Material for this task:
Definition write (memory_matrix usage_vector read_weights write_weight precedence_vector
    link_matrix key strength free_gates allocation_gate write_gate write_vector
    erase_vector : tensor) : outcome (tensor * tensor * tensor * tensor * tensor) :=
  lookup_weight ← get_content_address memory_matrix key strength;
  new_usage_vector ← update_usage_vector usage_vector read_weights write_weight free_gates;
  sort_list ← argsort new_usage_vector;
  free_list ← LongStorage sort_list;
  free_list ← input new_usage_vector sort_list;
  sorted_usage ← gather new_usage_vector free_list;
  allocation_weight ← get_allocation_weight sorted_usage free_list;
  new_write_weight ←
    update_write_weight lookup_weight allocation_weight write_gate allocation_gate;
  new_memory_matrix ← update_memory memory_matrix new_write_weight write_vector erase_vector;
  new_link_matrix ← update_link_matrix precedence_vector link_matrix new_write_weight;
  new_precedence_vector ← update_precedence_vector precedence_vector new_write_weight;
  Ok (new_usage_vector, new_write_weight, new_memory_matrix, new_link_matrix,
      new_precedence_vector).

Definition read (memory_matrix read_weights keys strengths link_matrix read_modes : tensor) :
    outcome (tensor * tensor) :=
  lookup_weight ← get_content_address memory_matrix keys strengths;
  weights ← get_directional_weights read_weights link_matrix;
  new_read_weights ← update_read_weights lookup_weight weights.1 weights.2 read_modes;
  new_read_vectors ← update_read_vectors memory_matrix new_read_weights;
  Ok (new_read_weights, new_read_vectors).

End T.
End T.

(** The methods on references. *)
Section Methods.
Variable cosine_distance : tensor3 Qc → tensor3 Qc → option (tensor3 Qc).
Variable softmax : tensor3 Qc → nat → option (tensor3 Qc).
Variable self : Memory.

Definition init_memory : run (ref * ref * ref * ref * ref * ref * ref) :=
  let B := batch_size self in
  let N := mem_slot self in
  let W := mem_size self in
  let R := read_heads self in
  mem_mat ← zeros_3 B N W ≫= λ t, fill_ t eps6;
  mem_usage ← zeros_2 B N;
  pre_vec ← zeros_2 B N;
  link_mat ← zeros_3 B N N;
  write_weight ← zeros_2 B N ≫= λ t, fill_ t eps6;
  read_weight ← zeros_3 B N R ≫= λ t, fill_ t eps6;
  read_vec ← zeros_3 B W R ≫= λ t, fill_ t eps6;
  mret (mem_mat, mem_usage, pre_vec, link_mat, write_weight, read_weight, read_vec).

Definition get_content_address : ref → ref → ref → run ref :=
  call3 (T.get_content_address cosine_distance softmax).
Definition update_usage_vector : ref → ref → ref → ref → run ref :=
  call4 T.update_usage_vector.

(** [get_allocation_weight], statement by statement: line 113 writes in
    place, and so would line 125. *)
Definition get_allocation_weight (sorted_usage free_list : ref) : run ref :=
  su ← load sorted_usage ≫= λ v, of_outcome (as_float2 v);
  (* line 112 *)
  usage_0 ← of_outcome (lift (su !! 0%nat));
  quotients ← of_outcome (lift (pointwise2 fdiv (cumprod_1 su) [usage_0]));
  shifted_cumprod ← new (Float2 quotients);
  (* line 113 *)
  sc ← load shifted_cumprod ≫= λ v, of_outcome (as_xfloat2 v);
  shifted_last ← of_outcome (lift (last sc));
  usage_last ← of_outcome (lift (last su));
  quotient ← of_outcome (lift (pointwise1 xdiv shifted_last usage_last));
  _ ← store shifted_cumprod (Float2 (<[(length sc - 1)%nat := quotient]> sc));
  (* line 115 *)
  sc ← load shifted_cumprod ≫= λ v, of_outcome (as_xfloat2 v);
  weights ← of_outcome (lift (pointwise2 xscale (rsub2 1 su) sc));
  unordered_allocation_weight ← new (Float2 weights);
  (* line 117 *)
  fl ← load free_list ≫= λ v, of_outcome (as_long2 v);
  index_mapper ← of_outcome (lift (index_mapper self));
  mapped ← of_outcome (lift (pointwise2 Nat.add fl index_mapper));
  mapped_free_list ← new (Long2 mapped);
  (* lines 118-120 *)
  w ← load unordered_allocation_weight ≫= λ v, of_outcome (as_xfloat2 v);
  flat_unordered_allocation_weight ← new (Float1 (flatten w));
  m ← load mapped_free_list ≫= λ v, of_outcome (as_long2 v);
  flat_mapped_free_list ← new (Long1 (flatten m));
  flat_container ← new (Float1 (Some <$> zeros1 (batch_size self * mem_slot self)));
  (* line 125 *)
  c ← load flat_container ≫= λ v, of_outcome (as_xfloat1 v);
  index ← load flat_mapped_free_list ≫= λ v, of_outcome (as_long1 v);
  src ← load flat_unordered_allocation_weight ≫= λ v, of_outcome (as_xfloat1 v);
  scattered ← of_outcome (lift (scatter_ c index src));
  _ ← store flat_container (Float1 scattered);
  (* line 129 *)
  flat_ordered_weights ← load flat_container ≫= λ v, of_outcome (as_xfloat1 v);
  new (Float2 (view2 (batch_size self) (mem_slot self) flat_ordered_weights)).

Definition update_write_weight : ref → ref → ref → ref → run ref :=
  call4 T.update_write_weight.
Definition update_memory : ref → ref → ref → ref → run ref :=
  call4 T.update_memory.
Definition update_precedence_vector : ref → ref → run ref :=
  call2 T.update_precedence_vector.
Definition update_link_matrix : ref → ref → ref → run ref :=
  call3 (T.update_link_matrix self).
Definition get_directional_weights : ref → ref → run (ref * ref) :=
  call2_pair T.get_directional_weights.
Definition update_read_weights : ref → ref → ref → ref → run ref :=
  call4 T.update_read_weights.
Definition update_read_vectors : ref → ref → run ref :=
  call2 T.update_read_vectors.

Definition write (memory_matrix usage_vector read_weights write_weight precedence_vector
    link_matrix key strength free_gates allocation_gate write_gate write_vector
    erase_vector : ref) : run (ref * ref * ref * ref * ref) :=
  lookup_weight ← get_content_address memory_matrix key strength;
  new_usage_vector ← update_usage_vector usage_vector read_weights write_weight free_gates;
  sort_list ← call1 T.argsort new_usage_vector;
  free_list ← call1 T.LongStorage sort_list;
  free_list ← call2 T.input new_usage_vector sort_list;
  sorted_usage ← call2 T.gather new_usage_vector free_list;
  allocation_weight ← get_allocation_weight sorted_usage free_list;
  new_write_weight ←
    update_write_weight lookup_weight allocation_weight write_gate allocation_gate;
  new_memory_matrix ← update_memory memory_matrix new_write_weight write_vector erase_vector;
  new_link_matrix ← update_link_matrix precedence_vector link_matrix new_write_weight;
  new_precedence_vector ← update_precedence_vector precedence_vector new_write_weight;
  mret (new_usage_vector, new_write_weight, new_memory_matrix, new_link_matrix,
        new_precedence_vector).

Definition read (memory_matrix read_weights keys strengths link_matrix read_modes : ref) :
    run (ref * ref) :=
  lookup_weight ← get_content_address memory_matrix keys strengths;
  weights ← get_directional_weights read_weights link_matrix;
  new_read_weights ← update_read_weights lookup_weight weights.1 weights.2 read_modes;
  new_read_vectors ← update_read_vectors memory_matrix new_read_weights;
  mret (new_read_weights, new_read_vectors).

End Methods.

(** The tensors a call returned, read off the heap it left. *)
Definition deref2 (p : outcome (ref * ref) * heap) : outcome (option tensor * option tensor) :=
  (λ r, (p.2 !! r.1, p.2 !! r.2)) <$> p.1.
Definition deref5 (p : outcome (ref * ref * ref * ref * ref) * heap) :
    outcome (option tensor * option tensor * option tensor * option tensor * option tensor) :=
  (λ r, (p.2 !! r.1.1.1.1, p.2 !! r.1.1.1.2, p.2 !! r.1.1.2, p.2 !! r.1.2, p.2 !! r.2)) <$> p.1.

(** [agrees look h p o]: the computation that ended in [p] from the heap [h]
    only added objects to [h], and it ended as [o] did, the references it
    returned holding the tensors of [o]. *)
Definition agrees {A V} (look : heap → A → option V) (h : heap)
    (p : outcome A * heap) (o : outcome V) : Prop :=
  (∃ k, p.2 = h ++ k) ∧
  match o, p.1 with
  | Ok v, Ok r => look p.2 r = Some v
  | Raised, Raised => True
  | NotFinite, NotFinite => True
  | _, _ => False
  end.

Definition look1 (h : heap) (r : ref) : option tensor := h !! r.
Definition look2 (h : heap) (r : ref * ref) : option (tensor * tensor) :=
  a ← h !! r.1; b ← h !! r.2; Some (a, b).
Definition look5 (h : heap) (r : ref * ref * ref * ref * ref) :
    option (tensor * tensor * tensor * tensor * tensor) :=
  a ← h !! r.1.1.1.1; b ← h !! r.1.1.1.2; c ← h !! r.1.1.2; d ← h !! r.1.2; e ← h !! r.2;
  Some (a, b, c, d, e).

End Heap.

(** ** Inputs the theorems are tried on *)

Definition toy_cosine_distance (m k : tensor3 Qc) : option (tensor3 Qc) := Some m.
Definition toy_softmax (t : tensor3 Qc) (axis : nat) : option (tensor3 Qc) := Some t.
Definition toy_self : Memory :=
  {| mem_slot := 1; mem_size := 1; read_heads := 1; batch_size := 1 |}.
Definition toy_heap : list Heap.tensor :=
  [Heap.float3 [[[1]]]; Heap.float3 [[[1]]]; Heap.float3 [[[1]]]; Heap.float2 [[1]]; Heap.float3 [[[0]]];
   Heap.float3 [[[0]; [1]; [0]]]].

(** ** Content addressing over the real numbers

    Modelled from the spec: [cosine_distance] and [softmax] of
    neucom/utils.py, which is not among the sources.  §4.1: the cosine
    similarity is the dot product normalised by the product of the L2 norms
    with a small epsilon added to the denominator; the softmax runs across
    the slot dimension.  The exponential and the square root leave the
    rationals, so this model is over the real numbers; [get_content_address]
    below composes the two as lines 70-74 of the source do. *)

Module Real.
Local Open Scope R_scope.

Definition sum_list (l : list R) : R := foldr Rplus 0 l.
Definition dot (u v : list R) : R := sum_list (zip_with Rmult u v).
Definition norm (u : list R) : R := sqrt (dot u u).

Section ContentAddressing.
Variable epsilon : R.

Definition cosine (u v : list R) : R := dot u v / (norm u * norm v + epsilon).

Work to complete: Return, word for word, each line from the one that contains "Definition norm (u" through the end of the listing above.

Solution:
Definition norm (u : list R) : R := sqrt (dot u u).

Section ContentAddressing.
Variable epsilon : R.

Definition cosine (u v : list R) : R := dot u v / (norm u * norm v + epsilon).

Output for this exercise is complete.